MP3nity Is not free!
by TDShrwd - 8/16/10 11:04 PM
Usually download.com is very careful to list the proper pricing status of the software included on the site. For example, a typical description might say, "Price: Free to try (30-day trial) $99.00 to buy"
Very straight forward. Up front. Very helpful and to the point.
However I recently downloaded an mp3 tag editor called MP3nity which was listed as simply "Free". The application is, in fact, not free. After installing and running the software for 30 days, upon opening it, I was given a dialog box that said my trial period had expired and that I must follow the provided link to find out how much I would have to pay to continue to use the application.
This is probably just an oversight on the part of download.com and/or the application's author, but I feel that listing MP3nity as "free" in the initial link description with no further comment is extremely misleading and does not help the credibility of CNET or the creators of MP3nity. If there is a trial period involved, in my opinion CNET should say so without exception as it has done for all the other software I've downloaded here. Not only that, but if there is a trial period, the price to continue using the software should also be listed. In this case, as I said, not only was I not informed I would be installing software that was a trial version, but no pricing information was listed either.
I liked the software, that is not the issue here. But at this point, I am not inclined to purchase it because I don't like to feel that I'm being tricked.
For example, I recently downloaded a program called Easy CD-DA extractor from CNET (download.com).

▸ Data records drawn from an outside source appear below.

(* ===== verification/TuiProofs.v ===== *)
(** * TuiProofs: the theorems about the terminal panel *)
From Stdlib Require Import Ascii.
From S2P Require Import Prelude Text Lines Tui.

#[local] Arguments string_bytes : simpl never.
#[local] Arguments as_bytes : simpl never.

(** ** ASCII text *)

Definition ascii (s : string) : Prop := Forall (λ b, in_range 0 0x7F b = true) (as_bytes s).
#[global] Instance ascii_dec s : Decision (ascii s) := _.

Lemma bytes_string_bytes bs : as_bytes (string_bytes bs) = bs.
Proof. apply String.list_byte_of_string_of_list_byte. Qed.
Lemma ascii_no_cont b : in_range 0 0x7F b = true → utf8_cont b = false.
Proof. unfold utf8_cont, in_range. lia. Qed.
Lemma ascii_chars bs : Forall (λ b, in_range 0 0x7F b = true) bs → chars bs = (λ b, [b]) <$> bs.
Proof.
  induction 1 as [|b bs Hb Hbs IH]; [done|]. change (b :: bs) with ([b] ++ bs) at 1. rewrite (chars_first [b] bs); [by rewrite IH| |].
  - cbn. by rewrite ascii_no_cont.
  - destruct Hbs as [|b' bs Hb' _]; [done|]. cbn. by rewrite ascii_no_cont.
Qed.
Lemma ascii_boundary i s : ascii s → (i ≤ byte_len s)%nat → char_boundary i s = true.
Proof.
  intros Ha Hi. unfold char_boundary. destruct (as_bytes s !! i) as [b|] eqn:E.
  - rewrite ascii_no_cont, orb_true_r; [done|]. by apply (Forall_lookup_1 _ _ _ _ Ha E).
  - apply lookup_ge_None in E. apply Nat.eqb_eq. unfold byte_len in *. lia.
Qed.
Lemma ascii_sub s t : ascii s → (∀ b, b ∈ as_bytes t → b ∈ as_bytes s) → ascii t.
Proof. unfold ascii. rewrite !Forall_forall. auto. Qed.
Lemma ascii_bytes bs bs' : Forall (λ b, in_range 0 0x7F b = true) bs → (∀ b, b ∈ bs' → b ∈ bs) → ascii (string_bytes bs').
Proof. unfold ascii. rewrite bytes_string_bytes, !Forall_forall. auto. Qed.
Lemma ascii_trim s : ascii s → ascii (trim s).
Proof.
  intros Hs. apply (ascii_bytes (as_bytes s)); [done|]. intros b Hb.
  assert (b ∈ trim_left (as_bytes s)) as Hl.
  { destruct (trim_right_prefix (trim_left (as_bytes s))) as (w & E & _). rewrite E. apply elem_of_app. by left. }
  unfold trim_left in Hl. rewrite <-(take_drop (default 0%nat (last (filter (λ n, white_space (take n (as_bytes s)) = true)
    (List.seq 0 (S (length (as_bytes s))))))) (as_bytes s)). apply elem_of_app. by right.
Qed.

(** ** The line editor *)

(** The line is ASCII and the cursor is in it. *)
Definition line_ok (a : TuiApp) : Prop := ascii (input a) ∧ (cursor a ≤ byte_len (input a))%nat.
Definition ascii_char (c : string) : Prop := ascii c ∧ byte_len c = 1%nat.

Lemma insert_ascii c a : line_ok a → ascii_char c →
  insert_char c a = Some (set_input (string_bytes (take (cursor a) (as_bytes (input a)) ++ as_bytes c
    ++ drop (cursor a) (as_bytes (input a)))) (S (cursor a)) a).
Proof. intros [Ha Hc] _. unfold insert_char, str_insert. by rewrite ascii_boundary. Qed.
Lemma delete_ascii a n : line_ok a → cursor a = S n →
  delete_char a = Some (set_input (string_bytes (take n (as_bytes (input a)) ++ drop (S n) (as_bytes (input a)))) n a).
Proof.
  intros [Ha Hc] Hn. unfold delete_char, str_remove. rewrite Hn, ascii_boundary by (done || lia).
  assert (n < length (as_bytes (input a)))%nat as Hl by (unfold byte_len in Hc; lia).
  apply lookup_lt_is_Some in Hl as [b Hb]. rewrite (drop_S _ b) by done.
  assert (Forall (λ b, in_range 0 0x7F b = true) (b :: drop (S n) (as_bytes (input a)))) as Hf.
  { rewrite <-drop_S by done. by apply Forall_drop. }
  rewrite (ascii_chars _ Hf). cbn. do 3 f_equal. inversion Hf as [|? ? _ Hf']; subst.
  f_equal. rewrite <-(ascii_chars _ Hf'). apply chars_join.
Qed.

(** The line editor as text before and after the cursor. *)
Definition zip (a : TuiApp) : list byte * list byte :=
  (take (cursor a) (as_bytes (input a)), drop (cursor a) (as_bytes (input a))).
Definition zedit (k : KeyCode) (z : list byte * list byte) : list byte * list byte :=
  let '(before, after) := z in
  let n := (length before - 1)%nat in
  match k with
  | Char c => (before ++ as_bytes c, after)
  | Backspace => (take n before, after)
  | Left => (take n before, drop n before ++ after)
  | Right => (before ++ take 1 after, drop 1 after)
  | _ => z
  end.
Definition edits (k : KeyCode) : Prop :=
  match k with Char c => ascii_char c | Backspace | Left | Right => True | _ => False end.
(** A turn takes the input up to its first line feed, over as many reads as that needs, and what the
    last of these reads holds after the line feed is lost: of several lines that are pasted or
    piped at once the program receives the first, and then the end of its input.  A carriage
    return before the line feed is sent. *)
Theorem pasted_lines_lost pre l rest reads s :
  Forall (λ r, r ≠ [] ∧ Byte.x0a ∉ r) pre → Byte.x0a ∉ l → from_utf8 (mjoin pre ++ l ++ [Byte.x0a]) = Some s →
  read_stdin_line (pre ++ (l ++ Byte.x0a :: rest) :: reads) = (Some s, reads)
  ∧ ∀ n, typed (S n) (pre ++ [l ++ Byte.x0a :: rest]) = Some s :: replicate n None.
Proof.
  intros Hpre Hl Hs.
  assert (Hread : ∀ reads, read_stdin_line (pre ++ (l ++ Byte.x0a :: rest) :: reads) = (Some s, reads)).
  { intros rs. unfold read_stdin_line. rewrite line_bytes_first, app_nil_l, Hs by done.
    destruct (mjoin pre ++ l ++ [Byte.x0a]) eqn:E; [by destruct (mjoin pre), l|]. rewrite <- E.
    by rewrite !(assoc_L (++)), last_snoc. }
  split; [done|]. intros n. cbn [typed]. rewrite Hread. f_equal. induction n as [|n IH]; [done|]. cbn. by rewrite IH.
Qed.

(** ** Witnesses *)

Lemma pasted_lines_lost_witness :
  typed 3 [[Byte.x61]; [Byte.x62; Byte.x0a; Byte.x63; Byte.x0a]] = [Some ("ab" +:+ nl); None; None].
Proof.
  apply (pasted_lines_lost [[Byte.x61]] [Byte.x62] [Byte.x63; Byte.x0a] [] _);
    [apply Forall_singleton; split| |reflexivity]; done || set_solver.
Defined.
Definition sample_show (i : IpAddr) : string := "::1".
Lemma addresses_exact_witness :
  udp_addresses (λ _, None) sample_show "10.0.0.7:9876" = [mkAddr (V4 (bits_of 10 0 0 7)) 9876]
  ∧ udp_addresses (λ _, None) sample_show "router.lan" = [].
Proof.
  destruct (addresses_exact (λ _, None) sample_show) as (H1 & _ & H3 & _); [done|intros bits; split; [cbn; lia|done]|].
  split; [apply (H1 10 0 0 7 9876); [unfold octets; lia|unfold fits; lia]|by apply H3].
Defined.

#[local] Existing Instance CtlProofs.file_codec.
#[local] Existing Instance CtlProofs.file_codec_ok.
#[local] Existing Instance CtlProofs.tag_aead_total.
#[local] Existing Instance NativeProofs.sample_md5.
Definition cat_os : Os := NativeProofs.sample_os {[ "/etc/motd"%string := [Byte.x68; Byte.x69] ]}.
Definition around : Around (W := Net) :=
  mkAround 16 0 [] [] 7 (λ _, "there"%string) (λ _ _ w, (Ok tt, w)).
Lemma command_exact_witness :
  ∃ q' w', run (H3 := lan sample_psk here there (fst <$> run_native_cmd NativeProofs.no_outside (Cat "/etc/motd") cat_os))
    (λ _, 0) (λ _, Err "none"%string) around (Cmd.Cat "/etc/motd") (CtlProofs.ctx sample_psk there 42 1, linked_net)
    = Some (Ok ([(0, [Byte.x68; Byte.x69])] ++ exit_line (Some 0), None), (CtlProofs.ctx sample_psk there 42 q', w')).
Proof.
  apply (command_exact sample_psk here there 42 ltac:(done) NativeProofs.no_outside cat_os (λ _, 0) (λ _, Err "none"%string)
    around (Cmd.Cat "/etc/motd") (Cat "/etc/motd") [Byte.x68; Byte.x69] (Some 0) cat_os 0 0 1 1 linked_net); try done.
  - split_and!; try done. by eexists.
  - by intros z [= <-].
  - vm_compute; lia.
  - cbn; lia.
  - intros seq pkt E Hlen. exfalso.
    match type of E with control_datagram _ _ _ ?m = _ =>
      destruct (sealed_carries sample_psk 42 ltac:(done) seq m) as (pkt' & E' & hd & _ & _ & _ & _ & _ & _ & Hl & _);
        [by vm_compute|] end.
    rewrite E in E'. injection E' as ->. rewrite Hl, codec_length in Hlen by done. vm_compute in Hlen. lia.
Defined.
Definition full_net : Net :=
  mkNet 0 (mkEndpoint {[ 42 := set_state Established (Connection.new 0 42 here 0) ]} (mkLimiter ∅ {[ ip here := (0, 30) ]}))
    (mkHost [0] ∅ 0 ∅ ∅ ∅ ∅ []) [].
Lemma quota_swallows_command_witness :
  ∃ q' w', run (H3 := lan sample_psk here there None) (λ _, 0) (λ _, Err "none"%string) around (Cmd.Cat "/etc/motd")
    (CtlProofs.ctx sample_psk there 42 1, full_net) = Some (Ok ([], None), (CtlProofs.ctx sample_psk there 42 q', w'))
    ∧ hst w' = hst full_net ∧ clock w' = clock full_net + from_secs 30 + from_millis 500.
Proof.
  apply (quota_swallows_command sample_psk here there 42 ltac:(done) None (λ _, 0) (λ _, Err "none"%string) around
    (Cmd.Cat "/etc/motd") (Cat "/etc/motd") 0 0 30 1 full_net); try done.
  - split_and!; try done. by eexists.
  - vm_compute; lia.
Defined.
(* ===== verification/Video.v ===== *)
(** * Video: the stubs of screen capture and encoding

    Models crates/video/src: the data, the two traits as classes, and their stub
    implementations; the one for Windows makes black frames, the one for Linux
    makes none, and the encoders give nothing. *)
From S2P Require Import Prelude.

Record VideoConfig := mkConfig {
  monitor_index : Z; cfg_width : Z; cfg_height : Z; fps : Z; bitrate_kbps : Z; codec : string
}.
Record VideoFrame := mkFrame { frame_width : Z; frame_height : Z; data : list byte; format : string; pts : Z }.
Record EncodedPacket := mkPacket { packet_data : list byte; keyframe : bool; packet_pts : Z; dts : Z }.

Class VideoCapture (C : Type) := {
  capture : C → option VideoFrame * C;
  dimensions : C → Z * Z
}.
Class VideoEncoder (E : Type) := {
  encode : VideoFrame → E → option EncodedPacket * E;
  flush : E → list EncodedPacket * E
}.

(** ** Capture *)

Record DxgiCapture := mkDxgi { width : Z; height : Z; frame_count : Z }.
Module DxgiCapture.
Definition new (_monitor_index width height : Z) : DxgiCapture := mkDxgi width height 0.
(** The size is computed in 32 bits and the time in 64. *)
Definition capture (c : DxgiCapture) : option VideoFrame * DxgiCapture :=
  let size := wrap 32 (wrap 32 (width c * height c) * 4) in
  let count := wrap 64 (frame_count c + 1) in
  (Some (mkFrame (width c) (height c) (replicate (Z.to_nat size) Byte.x00) "bgra" (wrap 64 (count * 1000000) / 60)),
   mkDxgi (width c) (height c) count).
End DxgiCapture.
#[export] Instance dxgi_capture : VideoCapture DxgiCapture := {
  capture := DxgiCapture.capture; dimensions c := (width c, height c)
}.

Inductive DrmCapture := mkDrm.
Module DrmCapture.
Definition new : result DrmCapture string := Ok mkDrm.
End DrmCapture.
#[export] Instance drm_capture : VideoCapture DrmCapture := {
  capture c := (None, c); dimensions _ := (0, 0)
}.

(** ** Encoding *)

Record NvencEncoder := mkNvenc { nvenc_config : VideoConfig; encoded_frames : Z }.
Module NvencEncoder.
Definition new (config : VideoConfig) : NvencEncoder := mkNvenc config 0.
End NvencEncoder.
#[export] Instance nvenc_encoder : VideoEncoder NvencEncoder := {
  encode _ e := (None, e); flush e := ([], e)
}.
Record SoftwareEncoder := mkSoftware { software_config : VideoConfig }.
Module SoftwareEncoder.
Definition new (config : VideoConfig) : SoftwareEncoder := mkSoftware config.
End SoftwareEncoder.
#[export] Instance software_encoder : VideoEncoder SoftwareEncoder := {
  encode _ e := (None, e); flush e := ([], e)
}.

(** ** A sequence of frames *)

Fixpoint frames `{VideoCapture C} (n : nat) (c : C) : list VideoFrame :=
  match n with
  | O => []
  | S n => let '(f, c) := capture c in match f with Some f => f :: frames n c | None => frames n c end
  end.

Lemma frames_from w h k n :
  0 <= w → 0 <= h → w * h * 4 < 2 ^ 32 → (Z.of_nat k + Z.of_nat n) * 1000000 < 2 ^ 64 →
  frames n (mkDxgi w h (Z.of_nat k)) =
    (λ i, mkFrame w h (replicate (Z.to_nat (w * h * 4)) Byte.x00) "bgra" (Z.of_nat i * 1000000 / 60)) <$> seq (S k) n.
Proof.
  intros Hw Hh Hs. revert k. induction n as [|n IH]; intros k Hn; [done|].
  cbn [frames seq fmap list_fmap]. cbn [capture dxgi_capture]. unfold DxgiCapture.capture. cbn [width height frame_count].
  assert (0 <= w * h) by nia. unfold wrap. rewrite (Z.mod_small (w * h)), (Z.mod_small (w * h * 4)), (Z.mod_small (Z.of_nat k + 1)),
    (Z.mod_small ((Z.of_nat k + 1) * 1000000)) by lia. replace (Z.of_nat k + 1) with (Z.of_nat (S k)) by lia.
  f_equal. apply IH. lia.
Qed.
(** The stub for Windows: the frames have the size of the screen, and the n-th one the time n/60 s. *)
Theorem dxgi_frames w h n :
  0 <= w → 0 <= h → w * h * 4 < 2 ^ 32 → Z.of_nat n * 1000000 < 2 ^ 64 →
  frames n (DxgiCapture.new 0 w h) =
    (λ i, mkFrame w h (replicate (Z.to_nat (w * h * 4)) Byte.x00) "bgra" (Z.of_nat i * 1000000 / 60)) <$> seq 1 n.
Proof. intros. by apply (frames_from w h 0). Qed.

The description clearly stated that I would be downloading a trial version. Up front, honest. And after the trial version I liked it so much I just had to have it. So I had no problem paying for it.
If the MP3nity description was just an oversight, and is updated soon, I will probably go ahead and purchase the software. It really is a useful application. But for now it is an issue of trust. And no matter how useful it might be to me I refuse to bite.